Hong Kong's campaign, which kicks off on Sept 1, will be the largest global attempt to test an entire city on a voluntary basis - unlike similar mandatory drives in the Chinese cities of Wuhan and Dalian, where residents were compelled to come forward.

The effort could bring a greater sense of security after a recent resurgence of cases, and offer a model for other cities in unearthing hidden chains of transmission.

At the same time, the voluntary tests are shaping up to be a gauge of residents' sentiment towards China as alarm grows over a controversial national security law. Activists in the city have raised concerns that China might use the testing to collect DNA data, though Hong Kong has dismissed those worries.

Sunrise has brought hundreds of lab professionals from the mainland over to Hong Kong for the testing exercise, which will use 16 air-inflated labs flown in from Beijing, where they were deployed during the Chinese capital's June outbreak.

WHO'S JOINING?

Mr Jason Lam, a 32-year-old chef in Tsim Sha Tsui who is worried about getting infected as customers are showing up again in the restaurant, plans to volunteer. "I want to seek assurance for myself and my family whenever free tests are available," he said.

Mr Hung Kit-wing is also drawn to the free testing.
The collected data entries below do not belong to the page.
(** [[a, b][a == ""]] *)
Definition or_default (a b : string) : string :=
  if decide (a = "") then b else a.

(** The result is a [bytes]: [b"Basic "], the base64 of the UTF-8 bytes
    of user:password, line feeds removed. *)
Definition gethttpbasicauth (self : request) (si : serverinfo) : text :=
  let basicauth := or_default (user self) (si_user si) in
  let basicauth := basicauth +:+ ":" in
  let basicauth := basicauth +:+ or_default (pswd self) (si_pswd si) in
  let basicauth := "Basic " +:+ Base64.encodebytes (Py.encode_utf8 basicauth) in
  Bytes (Py.replace (String "010"%char "") "" basicauth).

(** [unq] of [gethttpdigestauth]. *)
Definition unq (s : string) : Py.result string :=
  match s with
  | EmptyString => Py.Raise Py.IndexError
  | String c _ =>
      if bool_decide (Some c = Py.last_char s) && bool_decide (Py.last_char s = Some (ascii_of_N 34))
      then Py.Ok (Py.drop_last (Py.drop_prefix 1 s))
      else Py.Ok s
  end.

(** [for (k, v) in [p.split('=', 1) for p in parts]: details[k.strip()] =
    unq(v.strip())] *)
Fixpoint parse_parts (parts : list string) (details : gmap string string)
  : Py.result (gmap string string) :=
  match parts with
  | [] => Py.Ok details
  | p :: rest =>
      match Py.split1 "="%char p with
      | [k; v] =>
          v' ← unq (Py.strip v);
          parse_parts rest (<[Py.strip k := v']> details)
      | _ => Py.Raise Py.ValueError
      end
  end.

(** The loop over the [WWW-Authenticate] values of a 401 response: the
    first [Digest] challenge is parsed, stamped and cached. *)
Fixpoint harvest (E : Env) (user : string) (items : list string) : M (option challenge) :=
  match items with
  | [] => mret None
  | item :: rest =>
      if negb (Py.startswith "digest " (Py.lower item)) then harvest E user rest
      else
        d ← lift (parse_parts (Py.split ","%char (Py.drop_prefix 7 item)) ∅);
        t ← time_time E;
        let details := {| params := delete "max-nonce-time" d;
                          max_nonce_time := PrimFloat.add t 600%float |} in
        modify (set_digestCache (insert user details));;
        mret (Some details)
  end.

(** [a > b] on binary64 numbers. *)
Definition gt (a b : float) : bool := PrimFloat.ltb b a.

(** The unauthenticated probe. *)
Definition probe (E : Env) (self : request) : M response :=
  uri ← getURI E self;
  http_request E "OPTIONS" (quote_uri E uri).

(** First half of [gethttpdigestauth]: the challenge to use, from the cache
    while it is young, else from a probe; [None] when there is none. *)
Definition get_details (E : Env) (self : request) (si : serverinfo) : M (option challenge) :=
  let user := or_default (user self) (si_user si) in
  cache ← gets digestCache;
  match cache !! user with
  | Some d =>
      time_time E ≫= λ now : float,
      if gt (max_nonce_time d) now then mret (Some d)
      else
        probe E self ≫= λ resp : response,
        if status resp =? 401 then harvest E user (www_authenticate resp)
        else mret None
  | None =>
      probe E self ≫= λ resp : response,
      if status resp =? 401 then harvest E user (www_authenticate resp)
      else mret None
  end.

Definition default_cnonce : string := "D4AAE4FF-ADA1-4149-BFE2-B506F9264318".

Definition set_param (k v : string) (d : challenge) : challenge :=
  {| params := <[k := v]> (params d); max_nonce_time := max_nonce_time d |}.

(** The branch [if details.get('qop')]: the nonce count of the class
    attribute [nc] goes up, and [details], which is the cached dict itself,
    receives [nc] and, if it has none, the default [cnonce]. *)
Definition count_nonce (user : string) (details : challenge) : M challenge :=
  let nonce := params details !! "nonce" in
  modify (set_nc (λ t, match t !! nonce with
                       | None => <[nonce := 1]> t
                       | Some c => <[nonce := c + 1]> t
                       end));;
  t ← gets nc;
  let details := set_param "nc" (Py.format_08x (default 0 (t !! nonce))) details in
  let details := match params details !! "cnonce" with
                 | None => set_param "cnonce" default_cnonce details
                 | Some _ => details
                 end in
  modify (set_digestCache (insert user details));;
  mret details.

(** The digest and the header value for [details], after the nonce count. *)
Definition digest_header (E : Env) (self : request) (user pswd : string)
    (details : challenge) : M string :=
  let get k := params details !! k in
  let algorithm := default "md5" (get "algorithm") in
  HA1 ← lift (calcHA1 algorithm user (get "realm") pswd (get "nonce") (get "cnonce") None);
  uri ← getURI E self;
  digest ← lift (calcResponse HA1 algorithm (get "nonce") (get "nc") (get "cnonce")
                   (get "qop") (method self) uri None);
  uri ← getURI E self;
  if Py.otruthy (get "qop") then
    mret ("Digest username=" +:+ Py.dq +:+ user +:+ Py.dq
          +:+ ", realm=" +:+ Py.dq +:+ Py.fmt (get "realm") +:+ Py.dq
          +:+ ", nonce=" +:+ Py.dq +:+ Py.fmt (get "nonce") +:+ Py.dq
          +:+ ", uri=" +:+ Py.dq +:+ uri +:+ Py.dq
          +:+ ", response=" +:+ digest
          +:+ ", algorithm=" +:+ algorithm
          +:+ ", cnonce=" +:+ Py.dq +:+ Py.fmt (get "cnonce") +:+ Py.dq
          +:+ ", qop=" +:+ Py.fmt (get "qop")
          +:+ ", nc=" +:+ Py.fmt (get "nc"))
  else
    mret ("Digest username=" +:+ Py.dq +:+ user +:+ Py.dq
          +:+ ", realm=" +:+ Py.dq +:+ Py.fmt (get "realm") +:+ Py.dq
          +:+ ", nonce=" +:+ Py.dq +:+ Py.fmt (get "nonce") +:+ Py.dq
          +:+ ", uri=" +:+ Py.dq +:+ uri +:+ Py.dq
          +:+ ", response=" +:+ digest
          +:+ ", algorithm=" +:+ Py.fmt (get "algorithm")).

(** Second half of [gethttpdigestauth]: the branch [if details]. *)
Definition build_digest (E : Env) (self : request) (si : serverinfo)
    (details : challenge) : M string :=
  let user := or_default (user self) (si_user si) in
  let pswd := or_default (pswd self) (si_pswd si) in
  details ← (if Py.otruthy (params details !! "qop")
             then count_nonce user details else mret details);
  digest_header E self user pswd details.

Definition gethttpdigestauth (E : Env) (self : request) (si : serverinfo) : M string :=
  get_details E self si ≫= λ details : option challenge,
  match details with
  | Some d => build_digest E self si d
  | None => mret ""
  end.

(** [si.extrasubs(value)] on a header value. *)
Definition extrasubs_text (E : Env) (value : text) : M text :=
  match value with
  | Str s => s' ← extrasubs E s; mret (Str s')
  | Bytes b => d ← gets extrasubsdict; lift (extrasubs_bytes E d b)
  end.
(** ** A superseding request whose teardown settles first *)

(** The trace once the old sentinel has been torn down. *)
Lemma superseding_teardown {env : HookEnv} (type : WakeLockType) (s : State)
    (h : handle) (fld' : option bool) :
  isSupported = true -> current s = Some h ->
  exec (ASettle (length (pending s)) (Fulfil fld')) (exec (ARequest type) s)
  = mkState None (released s) (heap s)
      (remove_listener (HandleVisibilityReturn (destroy_of render)) (listeners s))
      (visibilityState s) (pending s ++ [(Public, KRequest render type)])
      (((trace s ++ [EvSentinelRelease h; EvAcquire type])
          ++ [EvRemoveListener (HandleVisibilityReturn (destroy_of render)); EvSetCurrent None]
          ++ called (onDestroy options) EvOnDestroy)
         ++ [EvSettled Internal OpDestroy
               (promise_of (outcome_of (onDestroy options) (fun f => f)))]).
Proof.
  intros Hs Hc.
  assert (H1 : exec (ARequest type) s
               = with_pending (pending s ++ [(Internal, KDestroy (destroy_of render) h);
                                             (Public, KRequest render type)])
                   (with_trace (trace s ++ [EvSentinelRelease h; EvAcquire type]) s)).
  { unfold exec. simpl. unfold spawn. rewrite (request_active type s h Hs Hc). simpl.
    unfold with_pending. simpl. rewrite <- (app_assoc (pending s)). reflexivity. }
  rewrite H1. clear H1.
  unfold exec. simpl. rewrite settle_eq. simpl.
  rewrite list_lookup_middle by reflexivity. simpl.
  rewrite delete_middle, finish_eq. simpl. rewrite destroy_then_eq. reflexivity.
Qed.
But the 53-year-old, who works as a part-time cleaner to afford the rent on a subdivided unit he shares with several strangers in a poor neighbourhood, questions the effectiveness of the drive.

 
 
 
 

"Is it enough to only have one-off testing?" Mr Hung said. "Honestly, I am still exposed to high risk of infection in such a living environment."

One person who won't participate is Dr Alfred Wong, a cardiologist at a public hospital and member of a local medical professional group, in part because he doesn't trust the reliability of mainland testing.

The accuracy of testing has become an issue after Swedish authorities said they unearthed thousands of false positive results from BGI's kits, which have been supplied to more than 180 countries and regions.

BGI said its tests are among the world's most sensitive, and that a high rate of positive cases shouldn't be seen as indicative of false results, but rather an ability to pick up infected people who appear healthy. Hong Kong's government said they always run an official second test before confirming a case and that BGI's tests and sample pooling method have passed accuracy assessments.

Sunrise - aided by BGI - is now the largest testing force in Hong Kong. With a daily capacity of 130,000 tests, it can examine about half a million samples per day if batching five samples into one.

The uncertain level of participation underscores the challenges facing Hong Kong's government as it tries to implement policies to control Covid-19 amid the growing political divide in the city.

Those who test positive will have to check into a makeshift hospital for quarantine to prevent them from infecting their family members or others in the community, which could also deter people from coming forward.

"It's unthinkable in Hong Kong to make testing, even a vaccine for that matter, mandatory, because you can't enforce it," Mr Bernard Chan, a top adviser to Chief Executive Carrie Lam, said in an interview. "But we should make it available."

WORST OUTBREAK

The test drive comes as Covid-19 cases are dwindling in the city's worst outbreak, which started early last month. Daily new infections locally have dropped from a peak of 145 to below 25 for the past nine days.

The government has started to relax some social distancing rules as cases wane. Health experts see the testing as an additional weapon against the disease, and a rehearsal for any resurgence of infection.

"A more important aim of this scheme is to build testing capacity," said Dr Lam Ching Choi, a member of Mrs Lam's advisory Executive Council and medical doctor. "If we don't do it at this time, when the fourth wave comes - and if it's bigger, as expected by many experts - in the winter months, we'll have great trouble."

Sunrise's Mr Wu says the company's air-inflated labs now set up at a sports centre are likely to stay in a Hong Kong warehouse after the drive, and can be in operation again within a week if needed.

"We never know whether the winter surge is coming and whether there'll be the fourth wave," said Mr Wu. "But it's better to be prepared."